Without a consistent definition of “consumer engagement” or standardized measurement, the ability to identify and adopt evidenced-based best practices at organizational and systems levels is challenging, if not impossible. Although we are not yet there, Laurie M. Jacobs and her colleagues make an important contribution to the field by publishing an inventory of tools for measuring engagement at the individual, organizational and systems levels. In addition to the PAM,  they identify measures focused on the evaluation of consumer experience and satisfaction, and their components derive from a variety of sources including the Hospital Consumer Assessment of Healthcare Providers and Systems (HCAHPS) survey,  the Medical Home Index: Adult, and self-efficacy measures like the Self-Efficacy for Managing Chronic Disease, to name a few. 

While consumer engagement methods at the organizational level are diverse and include soliciting consumer feedback through surveys, advisory boards, and other evaluation strategies, the efficacy and results of this type of engagement remain unclear. As well, whereas toolkits on ‘how to engage’ can be used to inform the development of strategies within organizations, most focus on a wide range of elements that span committee composition, context and operational practice.  It is therefore not surprising that even comprehensive tools that outline engagement factors, such as the Partnership Evaluation Levels and Measures framework, lack “credible evidence” to determine if engagement strategies work.

Even less is known about consumer engagement at the systems level. In many cases, consumers are underrepresented in broader policy and systems level decision-making, and because of that, standardized engagement methods and measurement practices are nearly nonexistent within this arena. We are left mostly with case studies and promising practices to inform consumer engagement in policy and systems work.   Thus, even as measurement at the individual or direct care level is advancing, stakeholders (leaders, policy makers, researchers, etc.) need to pay heightened attention to the lack of meaningful definition and measurement of engagement at the systems level.  This is especially true if the goal is to create a culture of engagement that permeates the entire delivery system.  

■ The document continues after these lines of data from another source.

(* ===== verification/RegDump.v ===== *)
(** * eqdma_soft_access.c, fourth part: register lists and dumps

    Reading the registers a virtual function may see ([eqdma_read_reg_list]) and
    writing the registers as text ([eqdma_dump_config_regs],
    [eqdma_dump_config_reg_list], [eqdma_dump_reg_info]), from the table of
    [RegTable].  Text is formatted as [snprintf] does; the buffer is an object of
    [tx_size] bytes and a write behind its end a fault.  The theorems: the table is
    well formed but for the registers they name; which registers are read; that the
    whole dump fits the buffer the driver asks for; when the dump of a list ends. *)

From S2P Require Import Prelude Float64 Device Fields Indirect CtxtRegs Context Csr RegTable.
From Stdlib Require Import Ascii String.
From stdpp Require Import gmap.

Open Scope Z_scope.

(** ** Text *)
Definition digit (d : Z) : ascii := ascii_of_N (Z.to_N (if d <? 10 then 48 + d else 87 + d)).

(** The digits of [v] in base [b], in front of [acc]. *)
Fixpoint digits (fuel : nat) (b v : Z) (acc : string) : string :=
  match fuel with
  | O => acc
  | S fuel =>
      let acc := String (digit (v mod b)) acc in
      if v <? b then acc else digits fuel b (v / b) acc
  end.
(** [%u], [%d] and [%x] of a 32-bit word, and [%#x]. *)
Definition fmt_u (v : Z) : string := digits 10 10 v EmptyString.
Definition fmt_d (v : Z) : string :=
  if decide (s32 v < 0) then String "-" (fmt_u (- s32 v)) else fmt_u (s32 v).
Definition fmt_x (v : Z) : string := digits 8 16 v EmptyString.
Definition fmt_ax (v : Z) : string := if decide (v = 0) then "0"%string else ("0x" ++ fmt_x v)%string.

Definition spaces (n : nat) : string := Nat.iter n (String " ") EmptyString.
Definition padl (n : nat) (s : string) : string := (spaces (n - String.length s) ++ s)%string.
Definition padr (n : nat) (s : string) : string := (s ++ spaces (n - String.length s))%string.
Definition newline : string := String (ascii_of_nat 10) EmptyString.

Inductive dump_line :=
  | RegLine (raddr : Z) (rname : string) (rval : Z)
  | InfoLine (name : string) (addr val : Z)
  | FieldLine (name : string) (msb lsb val : Z)
  | BitLine (name : string) (lsb val : Z)
  | NotFound (reg_addr : Z)
  | EntryLine (name : string) (val : Z)
  | Verbatim (s : string).

Definition line_text (l : dump_line) : string :=
  match l with
  | RegLine a n v =>
      "[" ++ padl 7 (fmt_ax a) ++ "] " ++ padr 47 n ++ " " ++ padr 10 (fmt_ax v) ++ " " ++ fmt_u v ++ newline
  | InfoLine n a v =>
      newline ++ padr 40 n ++ " 0x" ++ padr 7 (fmt_x a) ++ " " ++ padr 10 (fmt_ax v) ++ " " ++
      padr 10 (fmt_d v) ++ newline
  | FieldLine n msb lsb v =>
      padr 40 n ++ " [" ++ padl 2 (fmt_u msb) ++ "," ++ padl 2 (fmt_u lsb) ++ "]   " ++
      padr 10 (fmt_ax v) ++ newline
  | BitLine n lsb v =>
      padr 40 n ++ " [" ++ padl 5 (fmt_u lsb) ++ "]   " ++ padr 10 (fmt_ax v) ++ newline
  | NotFound a => "Register not found 0x" ++ fmt_x a ++ newline
  | EntryLine n v => padr 47 n ++ " " ++ padr 10 (fmt_ax v) ++ " " ++ fmt_u v ++ newline
  | Verbatim s => s
  end%string.
Definition line_len (l : dump_line) : Z := Z.of_nat (String.length (line_text l)).

(** The buffer: its size, and the strings written into it with their positions. *)
Record text := mkText { tx_size : Z; tx_lines : list (Z * string) }.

That measurement gaps continue to exist have been noted by others, such as the National Quality Forum in its report on quality and home-based community services in support of community living.  Ultimately, we need to address this void in measurement tools:  given the investment that organizations are making to improve engagement, it would certainly be helpful to know if greater engagement is leading to the cost, quality, and health outcomes that these organizations are striving to achieve. Also, as others like Jacobs have duly noted,  “…as consumer engagement continues to be an important consideration across multiple levels in our changing healthcare system, the ability to assess its impact, as well as short- and longer-term patient and system outcomes will be vital.”  

Researchers and Consumer Advocate organizations alike are working to address the gap within applied practice and the literature by inventorying existing measures, developing comprehensive measurement frameworks, and seeking new ways to test measures’ validity. Only when engagement levers are firmly in place at all levels can we be certain that the basic infrastructure is there for a culture of meaningful consumer engagement and we can measure what, if any, effect consumer engagement has on quality, cost, and health outcomes.

Danielle Skenadore and Erin McGaffigan are Research Fellows at the LeadingAge LTSS Center and focus their research on evaluation, methods and outcomes associated with consumer engagement. Marc Cohen, Research Director at the Center for Consumer Engagement in Health Innovation, co-directs the LeadingAge LTSS Center @ UMass Boston.  In this blog, they discuss progress to date and remaining gaps in defining and measuring engagement.